In studies of large patient groups, 15 - 27% of people complain of long-term fatigue, but the majority of this fatigue can be explained by other medical or psychological problems. According to surveys, chronic fatigue syndrome (CFS) itself affects more than four out of every 1,000 Americans.
CFS occurs in both sexes, at all ages, and in all racial and ethnic groups. The Centers for Disease Control and Prevention (CDC) estimates that between 1 and 4 million people in the U.S. have the disease, but only half of people with CFS have seen their doctor for the condition. About 40% of people who report symptoms of CFS have another medical or psychiatric condition, according to the CDC.
People ages 40 - 50 most often experience chronic fatigue. Studies have found that four out of five people with CFS are women, although women do not appear to have more severe symptoms than men with the disorder.
Children and adolescents can also have CFS. Most studies indicate that girls are more likely than boys to develop CFS, although one study found the incidence of the syndrome to be equal in children of both genders.

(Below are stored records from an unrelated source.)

Definition gpt_find_xv6fs : M S Z :=
  let! sector := read 0 in
  if negb (mbr_ok sector) then panic "gpt: protective MBR missing"
  else
    let! sector := read 1 in
    let h := header_of_bytes sector in
    if negb (header_ok h) then panic "gpt: invalid primary header"
    else if negb (crc32_update 0 (take (Z.to_nat (gh_header_size h)) (put_le 4 16 0 sector)) =? gh_header_crc32 h)
    then panic "gpt: header checksum mismatch"
    else
      let! r := scan_sectors (Z.to_nat (gh_entry_count h)) h 0 0 0 in
      if negb (r.1 =? gh_entries_crc32 h) then panic "gpt: partition checksum mismatch"
      else if r.2 =? 0 then panic "gpt: xv6fs partition missing"
      else ret r.2.
End Gpt.

(** ** The checksum detects bursts *)
Lemma lxor_word x y : 0 <= x < 2 ^ 32 -> 0 <= y < 2 ^ 32 -> 0 <= Z.lxor x y < 2 ^ 32.
Proof.
  intros Hx Hy. assert (E : Z.lxor x y mod 2 ^ 32 = Z.lxor x y); [|rewrite <- E; by apply Z.mod_pos_bound].
  apply Z.bits_inj'. intros i Hi. destruct (decide (i < 32)); [by rewrite Z.mod_pow2_bits_low by lia|].
  rewrite Z.mod_pow2_bits_high, Z.lxor_spec by lia.
  rewrite <- (Z.mod_small x (2 ^ 32) Hx), <- (Z.mod_small y (2 ^ 32) Hy). by rewrite !Z.mod_pow2_bits_high by lia.
Qed.

Lemma crc_bit_odd c : Z.land c 1 = if Z.odd c then 1 else 0.
Proof. change 1 with (Z.ones 1) at 1. rewrite Z.land_ones by done. apply Zmod_odd. Qed.

Lemma crc_bit_eq c : crc_bit c = Z.lxor (Z.shiftr c 1) (if Z.odd c then 0xedb88320 else 0).
Proof. unfold crc_bit. rewrite crc_bit_odd. by destruct (Z.odd c). Qed.

Lemma crc_bit_lxor x y : crc_bit (Z.lxor x y) = Z.lxor (crc_bit x) (crc_bit y).
Proof.
  rewrite !crc_bit_eq, Z.shiftr_lxor. rewrite <- !Z.bit0_odd, Z.lxor_spec.
  set (p := 0xedb88320). set (a := Z.shiftr x 1). set (b := Z.shiftr y 1).
  destruct (Z.testbit x 0), (Z.testbit y 0); cbn [xorb]; apply Z.bits_inj'; intros i Hi;
    rewrite !Z.lxor_spec, ?Z.bits_0; by destruct (Z.testbit a i), (Z.testbit b i), (Z.testbit p i).
Qed.

Lemma crc_bit_range c : 0 <= c < 2 ^ 32 -> 0 <= crc_bit c < 2 ^ 32.
Proof.
  intros Hc. rewrite crc_bit_eq. apply lxor_word; [|by destruct (Z.odd c)].
  rewrite Z.shiftr_div_pow2 by done. change (2 ^ 1) with 2. split; [apply Z.div_pos; lia|apply Z.div_lt_upper_bound; lia].
Qed.
(* ===== verification/ShSpec.v ===== *)
(** * The shell's parser decides its grammar

    A reference lexer and an inductive grammar of command lines; parsecmd returns the
    tree of the derivation, with NUL-terminated words, and panics exactly when there is
    none.  Then what a pipeline runs as. *)

From stdpp Require Import base list numbers strings.
From S2P Require Import Prelude Params CString Sh.

(** ** Tokens *)
Inductive tok : Type :=
| TW (w : list Z)
| TS (c : Z).

Definition is_ws (c : Z) : bool := strchr whitespace c.
Definition is_sym (c : Z) : bool := strchr symbols c.
Definition is_word (c : Z) : bool := negb (is_ws c) && negb (is_sym c).

Definition flush (w : list Z) : list tok := match w with [] => [] | _ => [TW w] end.
(** The tokens of a text, [w] being the word read so far. *)
Fixpoint lex (w l : list Z) : list tok :=
  match l with
  | [] => flush w
  | c :: l' =>
      if is_word c then lex (w ++ [c]) l'
      else flush w ++
        if is_ws c then lex [] l'
        else if c =? ch_gt then
          match l' with
          | c' :: l'' => if c' =? ch_gt then TS ch_plus :: lex [] l'' else TS ch_gt :: lex [] l'
          | [] => [TS ch_gt]
          end
        else TS c :: lex [] l'
  end.

(** ** The grammar *)
Inductive g_redir : list tok -> redir (list Z) -> Prop :=
| g_in w : g_redir [TS ch_lt; TW w] (mkRedir w o_rdonly 0)
| g_out w : g_redir [TS ch_gt; TW w] (mkRedir w (Z.lor (Z.lor o_wronly o_create) o_trunc) 1)
| g_append w : g_redir [TS ch_plus; TW w] (mkRedir w (Z.lor o_wronly o_create) 1).

(** Words and redirections in any order. *)
Inductive g_items : list tok -> list (list Z) -> list (redir (list Z)) -> Prop :=
| g_none : g_items [] [] []
| g_word w ts ws rs : g_items ts ws rs -> g_items (TW w :: ts) (w :: ws) rs
| g_red t r ts ws rs : g_redir t r -> g_items ts ws rs -> g_items (t ++ ts) ws (r :: rs).
Lemma spaced_lo F : forall lo lo' hi, lo' <= lo -> spaced lo F hi -> spaced lo' F hi.
Proof. destruct F as [|b F]; intros lo lo' hi Hl; cbn; [lia|]. intros (H1 & H2). split; [lia|done]. Qed.

Lemma spaced_hi F : forall lo hi hi', hi <= hi' -> spaced lo F hi -> spaced lo F hi'.
Proof. induction F as [|b F IH]; intros lo hi hi' Hl; cbn; [lia|]. intros (H1 & H2 & H3). split_and!; [done|done|by eapply IH]. Qed.

Lemma spaced_bounds F : forall lo hi, spaced lo F hi -> lo <= hi + 1 /\ forall b, b ∈ F -> lo <= b.1 /\ 1 <= b.2 /\ bend b <= hi.
Proof.
  induction F as [|c F IH]; intros lo hi; cbn [spaced].
  - intros H. split; [done|]. intros b Hb. set_solver.
  - intros (H1 & H2 & H3). apply IH in H3 as [H3 H4]. unfold bend, HDR in *. split; [lia|].
    intros b [->|Hb]%elem_of_cons; [lia|]. specialize (H4 b Hb). lia.
Qed.

Lemma spaced_nodup F lo hi : spaced lo F hi -> NoDup (F.*1).
Proof.
  revert lo. induction F as [|b F IH]; intros lo; cbn [spaced]; [constructor|]. intros (H1 & H2 & H3).
  rewrite fmap_cons. constructor; [|by eapply IH]. intros (c & E & Hc)%list_elem_of_fmap.
  apply spaced_bounds in H3 as [_ H3]. specialize (H3 c Hc). unfold bend, HDR in *. lia.
Qed.

Lemma in_free_app F1 F2 x : in_free (F1 ++ F2) x <-> in_free F1 x \/ in_free F2 x.
Proof. apply Exists_app. Qed.
Lemma in_free_cons b F x : in_free (b :: F) x <-> in_block b x \/ in_free F x.
Proof. apply Exists_cons. Qed.
Lemma in_free_nil x : in_free [] x <-> False.
Proof. apply Exists_nil. Qed.
Lemma in_free_bounds F lo hi x : spaced lo F hi -> in_free F x -> lo <= x < hi.
Proof.
  intros Hs (b & Hb & Hx)%Exists_exists. apply spaced_bounds in Hs as [_ Hs]. specialize (Hs b Hb). unfold in_block in Hx. lia.
Qed.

The link between psychological disorders and chronic fatigue syndrome is problematic because so many of the symptoms overlap. The rates of depression are very high in CFS patients, possibly higher than in patients with other conditions (notably fibromyalgia and multiple chemical sensitivity).
Studies report that most children and adolescents with CFS have psychiatric disorders. Psychological factors during childhood may increase susceptibility for CFS later in life, although studies have not found any consistent association between emotional or personality disorders and CFS to explain any causal role. Some psychological factors may, however, be risk factors for CFS.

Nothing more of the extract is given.